- Herman Ojala Homestead
- U.S. National Register of Historic Places
- Nearest city: Lake Fork, Idaho
- Coordinates: 44°51′58″N 116°04′48″W﻿ / ﻿44.86611°N 116.08000°W
- Area: 2.5 acres (1.0 ha)
- Built: c. 1902
- Architectural style: Finnish Log Structure
- MPS: Long Valley Finnish Structures TR
- NRHP reference No.: 82000370
- Added to NRHP: November 17, 1982

= Herman Ojala Homestead =

The Herman Ojala Homestead, in Valley County, Idaho, near Lake Fork, Idaho, was built around 1902. It was listed on the National Register of Historic Places in 1982.

Its construction date is figured as five years before the 1907 receipt of homestead patent by Mr.
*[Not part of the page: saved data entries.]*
(** One validation step, [if (c) o.k = v] with a truthy [v], read at any
    key. *)
Lemma step1 k k' (c : bool) (v : option jsstring) (o : FormErrors) :
  (c = true -> truthy_opt v = true) ->
  has_error (if c then <[k := v]> o else o) k'
  = bool_decide (k = k') && c || has_error o k'.
Proof.
  intros Hv. destruct c; [|rewrite andb_false_r; reflexivity].
  rewrite has_error_insert, Hv by reflexivity.
  destruct (bool_decide (k = k')); reflexivity.
Qed.

(** The same under an enclosing test, [if (a) { if (c) o.k = v }]. *)
Lemma step1_nested k k' (a c : bool) (v : option jsstring)
    (o : FormErrors) :
  (c = true -> truthy_opt v = true) ->
  has_error (if a then if c then <[k := v]> o else o else o) k'
  = bool_decide (k = k') && (a && c) || has_error o k'.
Proof.
  intros Hv. destruct a; [apply step1; exact Hv|].
  rewrite andb_false_r. reflexivity.
Qed.

(** The same for [if (c1) o.k = v1; else if (c2) o.k = v2]. *)
Lemma step2 k k' (c1 c2 : bool) (v1 v2 : option jsstring)
    (o : FormErrors) :
  (c1 = true -> truthy_opt v1 = true) ->
  (c2 = true -> truthy_opt v2 = true) ->
  has_error (if c1 then <[k := v1]> o
             else if c2 then <[k := v2]> o else o) k'
  = bool_decide (k = k') && (c1 || c2) || has_error o k'.
Proof.
  intros H1 H2. destruct c1.
  - rewrite has_error_insert, H1 by reflexivity.
    destruct (bool_decide (k = k')); reflexivity.
  - apply step1. exact H2.
Qed.

Lemma lookup_step1_other {V} k k' (c : bool) (v : V) (o : gmap string V) :
  k <> k' -> (if c then <[k := v]> o else o) !! k' = o !! k'.
Proof. intros Hk. destruct c; [apply lookup_insert_ne; exact Hk|done]. Qed.

Ltac truthy_value := intros; first [assumption | reflexivity].

Ltac peel :=
  repeat first [ rewrite step2 by truthy_value
               | rewrite step1_nested by truthy_value
               | rewrite step1 by truthy_value ];
  rewrite ?has_error_empty.

(** [bool_decide] on two string literals. *)
Ltac decide_keys :=
  repeat match goal with
         | |- context [bool_decide (?a = ?b)] =>
             first [ rewrite (bool_decide_eq_true_2 (a = b)) by reflexivity
                   | rewrite (bool_decide_eq_false_2 (a = b)) by done ]
         end.

Lemma truthy_app_r (s t : jsstring) : truthy t = true -> truthy (s ++ t) = true.
Proof. destruct s, t; simpl; auto. Qed.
Ojala; homesteading requires five years of possession of the land. It was deemed significant as an early example of the Finnish style of log construction.

It is a one-room homestead cabin, about 12x20 ft in dimension, built of hewn logs in Finnish style. It is unusual for having a three-foot extension, along the lengthwise south-facing wall, which provides shelter for firewood. In 1980 the boards nailed over its gable ends were falling down, and the shake-shingled roof was only partly covered.

It is located about 2.5 miles northeast of Lake Fork, Idaho, off Pearson Road. It is inaccessible by road and at least partly hidden by aspen trees, factors which may have contributed to its survival in good condition.